Species of dinoflagellate

Dinophysis acuta is a species of flagellated planktons belonging to the genus Dinophysis. It is one of the few unusual photosynthetic protists that acquire plastids from algae by endosymbiosis. By forming massive blooms, particularly in late summer and spring, it causes red tides. It produces toxic substances and the red tides cause widespread infection of seafood, particularly crabs and mussels. When infected animals are consumed, severe diarrhoea occurs. The clinical symptom is called diarrhetic shellfish poisoning. The main chemical toxins were identified in 2006 as okadaic acid and pectenotoxins. They can produce non-fatal or fatal amounts of toxins in their predators, which can become toxic to humans.

==Description==
Dinophysis acuta is a marine unicellular protist, and is the largest among Dinophysis. It is an armoured species with a distinct body covering called theca or test. The body is laterally compressed with a small, cap-like epitheca and a much larger hypotheca. It has the double collars (known as cingulum) around the top of the cell, and a further wing (known as the sulcus) running vertically down the cell. It is oblong in shape with almost entirely rounded posterior end, but the tip of the end is slightly pointed. The size ranges from 54 to 94 μm in length and 43 to 60 μm in dorso-ventral width, with the widest region below the middle. The small epitheca is composed of four plates. It is low, flat or weakly convex, and is invisible in lateral view, which is a good identifying feature. The sulcus consists of several irregularly-shaped plates, and it contains the flagellar pore. The hypotheca has four large plates that constitute the majority of the cell. The anterior two-thirds of the hypotheca has convex margins, while the posterior third forms a broad asymmetrical triangle with a straight dorsal edge, and occasionally a slightly concave ventral edge. Reproduction is by simple binary fission. The most unusual cellular structure is the presence of numerous reddish-yellow chloroplasts, which are derived from its prey, which in turn had acquired from algae.

==Diarrhetic shellfish poisoning==
The first cases of diarrhetic shellfish poisoning (DSP) due to D. acuta were recorded in 1972 in Peru, but were reported to the scientific community only in 1991. It is a mildest form of seafood poisoning, indicated by severe diarrhoea.

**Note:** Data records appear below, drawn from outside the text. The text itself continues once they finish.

Definition set_cn_ip_addr (v : Z) (c : conn) : conn :=
  Conn v (cn_port c) (cn_saddr c) (cn_sunaddr c) (cn_state c) (cn_init_seqno c)
    (cn_their_init_seqno c) (cn_seqno c) (cn_next_seqno c) (cn_ackno c) (cn_stdin c)
    (cn_stdout c) (cn_poll_fd c) (cn_read_eof c) (cn_wrote_eof c) (cn_wrote_err c)
    (cn_delete_me c) (cn_out_queue c) (cn_out_queue_tail c) (cn_next c) (cn_prev c).
Definition set_cn_port (v : Z) (c : conn) : conn :=
  Conn (cn_ip_addr c) v (cn_saddr c) (cn_sunaddr c) (cn_state c) (cn_init_seqno c)
    (cn_their_init_seqno c) (cn_seqno c) (cn_next_seqno c) (cn_ackno c) (cn_stdin c)
    (cn_stdout c) (cn_poll_fd c) (cn_read_eof c) (cn_wrote_eof c) (cn_wrote_err c)
    (cn_delete_me c) (cn_out_queue c) (cn_out_queue_tail c) (cn_next c) (cn_prev c).
Definition set_cn_saddr (v : sockaddr_in) (c : conn) : conn :=
  Conn (cn_ip_addr c) (cn_port c) v (cn_sunaddr c) (cn_state c) (cn_init_seqno c)
    (cn_their_init_seqno c) (cn_seqno c) (cn_next_seqno c) (cn_ackno c) (cn_stdin c)
    (cn_stdout c) (cn_poll_fd c) (cn_read_eof c) (cn_wrote_eof c) (cn_wrote_err c)
    (cn_delete_me c) (cn_out_queue c) (cn_out_queue_tail c) (cn_next c) (cn_prev c).
Definition set_cn_sunaddr (v : sockaddr_un) (c : conn) : conn :=
  Conn (cn_ip_addr c) (cn_port c) (cn_saddr c) v (cn_state c) (cn_init_seqno c)
    (cn_their_init_seqno c) (cn_seqno c) (cn_next_seqno c) (cn_ackno c) (cn_stdin c)
    (cn_stdout c) (cn_poll_fd c) (cn_read_eof c) (cn_wrote_eof c) (cn_wrote_err c)
    (cn_delete_me c) (cn_out_queue c) (cn_out_queue_tail c) (cn_next c) (cn_prev c).
Definition set_cn_state (v : ptr) (c : conn) : conn :=
  Conn (cn_ip_addr c) (cn_port c) (cn_saddr c) (cn_sunaddr c) v (cn_init_seqno c)
    (cn_their_init_seqno c) (cn_seqno c) (cn_next_seqno c) (cn_ackno c) (cn_stdin c)
    (cn_stdout c) (cn_poll_fd c) (cn_read_eof c) (cn_wrote_eof c) (cn_wrote_err c)
    (cn_delete_me c) (cn_out_queue c) (cn_out_queue_tail c) (cn_next c) (cn_prev c).
Definition set_cn_init_seqno (v : Z) (c : conn) : conn :=
  Conn (cn_ip_addr c) (cn_port c) (cn_saddr c) (cn_sunaddr c) (cn_state c) v
    (cn_their_init_seqno c) (cn_seqno c) (cn_next_seqno c) (cn_ackno c) (cn_stdin c)
    (cn_stdout c) (cn_poll_fd c) (cn_read_eof c) (cn_wrote_eof c) (cn_wrote_err c)
    (cn_delete_me c) (cn_out_queue c) (cn_out_queue_tail c) (cn_next c) (cn_prev c).
Definition set_cn_their_init_seqno (v : Z) (c : conn) : conn :=
  Conn (cn_ip_addr c) (cn_port c) (cn_saddr c) (cn_sunaddr c) (cn_state c) (cn_init_seqno c) v
    (cn_seqno c) (cn_next_seqno c) (cn_ackno c) (cn_stdin c) (cn_stdout c) (cn_poll_fd c)
    (cn_read_eof c) (cn_wrote_eof c) (cn_wrote_err c) (cn_delete_me c) (cn_out_queue c)
    (cn_out_queue_tail c) (cn_next c) (cn_prev c).
Definition set_cn_seqno (v : Z) (c : conn) : conn :=
  Conn (cn_ip_addr c) (cn_port c) (cn_saddr c) (cn_sunaddr c) (cn_state c) (cn_init_seqno c)
    (cn_their_init_seqno c) v (cn_next_seqno c) (cn_ackno c) (cn_stdin c) (cn_stdout c)
    (cn_poll_fd c) (cn_read_eof c) (cn_wrote_eof c) (cn_wrote_err c) (cn_delete_me c)
    (cn_out_queue c) (cn_out_queue_tail c) (cn_next c) (cn_prev c).
Definition set_cn_next_seqno (v : Z) (c : conn) : conn :=
  Conn (cn_ip_addr c) (cn_port c) (cn_saddr c) (cn_sunaddr c) (cn_state c) (cn_init_seqno c)
    (cn_their_init_seqno c) (cn_seqno c) v (cn_ackno c) (cn_stdin c) (cn_stdout c)
    (cn_poll_fd c) (cn_read_eof c) (cn_wrote_eof c) (cn_wrote_err c) (cn_delete_me c)
    (cn_out_queue c) (cn_out_queue_tail c) (cn_next c) (cn_prev c).
Definition set_cn_ackno (v : Z) (c : conn) : conn :=
  Conn (cn_ip_addr c) (cn_port c) (cn_saddr c) (cn_sunaddr c) (cn_state c) (cn_init_seqno c)
    (cn_their_init_seqno c) (cn_seqno c) (cn_next_seqno c) v (cn_stdin c) (cn_stdout c)
    (cn_poll_fd c) (cn_read_eof c) (cn_wrote_eof c) (cn_wrote_err c) (cn_delete_me c)
    (cn_out_queue c) (cn_out_queue_tail c) (cn_next c) (cn_prev c).
Definition set_cn_stdin (v : Z) (c : conn) : conn :=
  Conn (cn_ip_addr c) (cn_port c) (cn_saddr c) (cn_sunaddr c) (cn_state c) (cn_init_seqno c)
    (cn_their_init_seqno c) (cn_seqno c) (cn_next_seqno c) (cn_ackno c) v (cn_stdout c)
    (cn_poll_fd c) (cn_read_eof c) (cn_wrote_eof c) (cn_wrote_err c) (cn_delete_me c)
    (cn_out_queue c) (cn_out_queue_tail c) (cn_next c) (cn_prev c).
Definition set_cn_stdout (v : Z) (c : conn) : conn :=
  Conn (cn_ip_addr c) (cn_port c) (cn_saddr c) (cn_sunaddr c) (cn_state c) (cn_init_seqno c)
    (cn_their_init_seqno c) (cn_seqno c) (cn_next_seqno c) (cn_ackno c) (cn_stdin c) v
    (cn_poll_fd c) (cn_read_eof c) (cn_wrote_eof c) (cn_wrote_err c) (cn_delete_me c)
    (cn_out_queue c) (cn_out_queue_tail c) (cn_next c) (cn_prev c).
Definition set_cn_poll_fd (v : option nat) (c : conn) : conn :=
  Conn (cn_ip_addr c) (cn_port c) (cn_saddr c) (cn_sunaddr c) (cn_state c) (cn_init_seqno c)
    (cn_their_init_seqno c) (cn_seqno c) (cn_next_seqno c) (cn_ackno c) (cn_stdin c)
    (cn_stdout c) v (cn_read_eof c) (cn_wrote_eof c) (cn_wrote_err c) (cn_delete_me c)
    (cn_out_queue c) (cn_out_queue_tail c) (cn_next c) (cn_prev c).
Definition set_cn_read_eof (v : bool) (c : conn) : conn :=
  Conn (cn_ip_addr c) (cn_port c) (cn_saddr c) (cn_sunaddr c) (cn_state c) (cn_init_seqno c)
    (cn_their_init_seqno c) (cn_seqno c) (cn_next_seqno c) (cn_ackno c) (cn_stdin c)
    (cn_stdout c) (cn_poll_fd c) v (cn_wrote_eof c) (cn_wrote_err c) (cn_delete_me c)
    (cn_out_queue c) (cn_out_queue_tail c) (cn_next c) (cn_prev c).
Definition set_cn_wrote_eof (v : bool) (c : conn) : conn :=
  Conn (cn_ip_addr c) (cn_port c) (cn_saddr c) (cn_sunaddr c) (cn_state c) (cn_init_seqno c)
    (cn_their_init_seqno c) (cn_seqno c) (cn_next_seqno c) (cn_ackno c) (cn_stdin c)
    (cn_stdout c) (cn_poll_fd c) (cn_read_eof c) v (cn_wrote_err c) (cn_delete_me c)
    (cn_out_queue c) (cn_out_queue_tail c) (cn_next c) (cn_prev c).
Definition set_cn_wrote_err (v : bool) (c : conn) : conn :=
  Conn (cn_ip_addr c) (cn_port c) (cn_saddr c) (cn_sunaddr c) (cn_state c) (cn_init_seqno c)
    (cn_their_init_seqno c) (cn_seqno c) (cn_next_seqno c) (cn_ackno c) (cn_stdin c)
    (cn_stdout c) (cn_poll_fd c) (cn_read_eof c) (cn_wrote_eof c) v (cn_delete_me c)
    (cn_out_queue c) (cn_out_queue_tail c) (cn_next c) (cn_prev c).
Definition set_cn_delete_me (v : bool) (c : conn) : conn :=
  Conn (cn_ip_addr c) (cn_port c) (cn_saddr c) (cn_sunaddr c) (cn_state c) (cn_init_seqno c)
    (cn_their_init_seqno c) (cn_seqno c) (cn_next_seqno c) (cn_ackno c) (cn_stdin c)
    (cn_stdout c) (cn_poll_fd c) (cn_read_eof c) (cn_wrote_eof c) (cn_wrote_err c) v
    (cn_out_queue c) (cn_out_queue_tail c) (cn_next c) (cn_prev c).
Definition set_cn_out_queue (v : ptr) (c : conn) : conn :=
  Conn (cn_ip_addr c) (cn_port c) (cn_saddr c) (cn_sunaddr c) (cn_state c) (cn_init_seqno c)
    (cn_their_init_seqno c) (cn_seqno c) (cn_next_seqno c) (cn_ackno c) (cn_stdin c)
    (cn_stdout c) (cn_poll_fd c) (cn_read_eof c) (cn_wrote_eof c) (cn_wrote_err c)
    (cn_delete_me c) v (cn_out_queue_tail c) (cn_next c) (cn_prev c).
Definition set_cn_out_queue_tail (v : tail_ptr) (c : conn) : conn :=
  Conn (cn_ip_addr c) (cn_port c) (cn_saddr c) (cn_sunaddr c) (cn_state c) (cn_init_seqno c)
    (cn_their_init_seqno c) (cn_seqno c) (cn_next_seqno c) (cn_ackno c) (cn_stdin c)
    (cn_stdout c) (cn_poll_fd c) (cn_read_eof c) (cn_wrote_eof c) (cn_wrote_err c)
    (cn_delete_me c) (cn_out_queue c) v (cn_next c) (cn_prev c).
Definition set_cn_next (v : ptr) (c : conn) : conn :=
  Conn (cn_ip_addr c) (cn_port c) (cn_saddr c) (cn_sunaddr c) (cn_state c) (cn_init_seqno c)
    (cn_their_init_seqno c) (cn_seqno c) (cn_next_seqno c) (cn_ackno c) (cn_stdin c)
    (cn_stdout c) (cn_poll_fd c) (cn_read_eof c) (cn_wrote_eof c) (cn_wrote_err c)
    (cn_delete_me c) (cn_out_queue c) (cn_out_queue_tail c) v (cn_prev c).
Definition set_cn_prev (v : conn_prev) (c : conn) : conn :=
  Conn (cn_ip_addr c) (cn_port c) (cn_saddr c) (cn_sunaddr c) (cn_state c) (cn_init_seqno c)
    (cn_their_init_seqno c) (cn_seqno c) (cn_next_seqno c) (cn_ackno c) (cn_stdin c)
    (cn_stdout c) (cn_poll_fd c) (cn_read_eof c) (cn_wrote_eof c) (cn_wrote_err c)
    (cn_delete_me c) (cn_out_queue c) (cn_out_queue_tail c) (cn_next c) v.

(** ** Configuration *)

(** [struct config]; the program that a server runs is left out. *)
Record config := Config {
  socket : Z;
  ip_addr : Z;
  port : Z;
  sconn : ptr;
  connections : ptr;
}.

Definition set_sconn (v : ptr) (c : config) : config :=
  Config (socket c) (ip_addr c) (port c) v (connections c).
Definition set_connections (v : ptr) (c : config) : config :=
  Config (socket c) (ip_addr c) (port c) (sconn c) v.

(** The global variables that the command line sets. *)
Record options := Options {
  SERVER : bool;
  unix_socket : bool;
  run_program : bool;
  opt_drop : Z;
  opt_corrupt : Z;
  opt_delay : Z;
  opt_duplicate : Z;
  log_file : Z;
  test_debug_on : bool;
  lab5_mode : bool;
}.

Record pollfd := PollFd { pfd_fd : Z; pfd_events : Z; pfd_revents : Z }.

Definition set_pfd_revents (v : Z) (p : pollfd) : pollfd := PollFd (pfd_fd p) (pfd_events p) v.
Definition set_pfd_events (v : Z) (p : pollfd) : pollfd := PollFd (pfd_fd p) v (pfd_revents p).

Record timespec := Timespec { tv_sec : Z; tv_nsec : Z }.

(** ** The operating system

    A system call that transfers data gives what it transferred or an error
    number. [os_fork] is zero in the child: the model follows one process.
    [os_pipe] gives the ends for reading and writing, if it makes a pipe, and
    [os_execvp] whether the program of the server has taken the place of the
    process. *)
Inductive io_result (A : Type) :=
  | IoOk (a : A)
  | IoErr (errno : Z).
Arguments IoOk {A} a.
Arguments IoErr {A} errno.

Class Os (E : Type) := {
  os_read : Z -> Z -> E -> io_result (list byte) * E;
  os_write : Z -> list byte -> E -> io_result Z * E;
  os_recv : Z -> Z -> E -> io_result (list byte) * E;
  os_sendto : Z -> list byte -> sockaddr -> E -> io_result Z * E;
  os_rand : E -> Z * E;
  os_fork : E -> Z * E;
  os_gettimeofday : E -> (Z * Z) * E;
  os_poll : list pollfd -> Z -> E -> list Z * E;
  os_pipe : E -> option (Z * Z) * E;
  os_dup2 : Z -> Z -> E -> Z * E;
  os_execvp : E -> bool * E;
  os_fcntl : Z -> Z -> Z -> E -> Z * E;
}.

(** What POSIX says of them; the socket is a datagram or raw socket, on which a
    message is sent whole or not at all. *)
Class OsLaws (E : Type) `{Os E} := {
  os_read_law fd n e bs e' :
    0 <= n -> os_read fd n e = (IoOk bs, e') -> Z.of_nat (length bs) <= n;
  os_recv_law fd n e bs e' :
    0 <= n -> os_recv fd n e = (IoOk bs, e') -> Z.of_nat (length bs) <= n;
  os_write_law fd bs e w e' :
    os_write fd bs e = (IoOk w, e') -> 0 <= w <= Z.of_nat (length bs);
  os_sendto_law fd bs a e n e' :
    os_sendto fd bs a e = (IoOk n, e') -> n = Z.of_nat (length bs);
  os_rand_law e : 0 <= fst (os_rand e) <= RAND_MAX;
  os_poll_law evs ms e : length (fst (os_poll evs ms e)) = length evs;
}.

The first toxins isolated from the species were pectenotoxins (PTX-2 and PTX-11) in 2003 from specimens collected from the west coast of South Island, New Zealand, and PTX-12 independently at Skjer, Sognefjorden in Norway. In 2004, the presence of okadaic acid esters was reported. Further identification and the importance of these compounds as causal factors of DSP were discovered in 2006.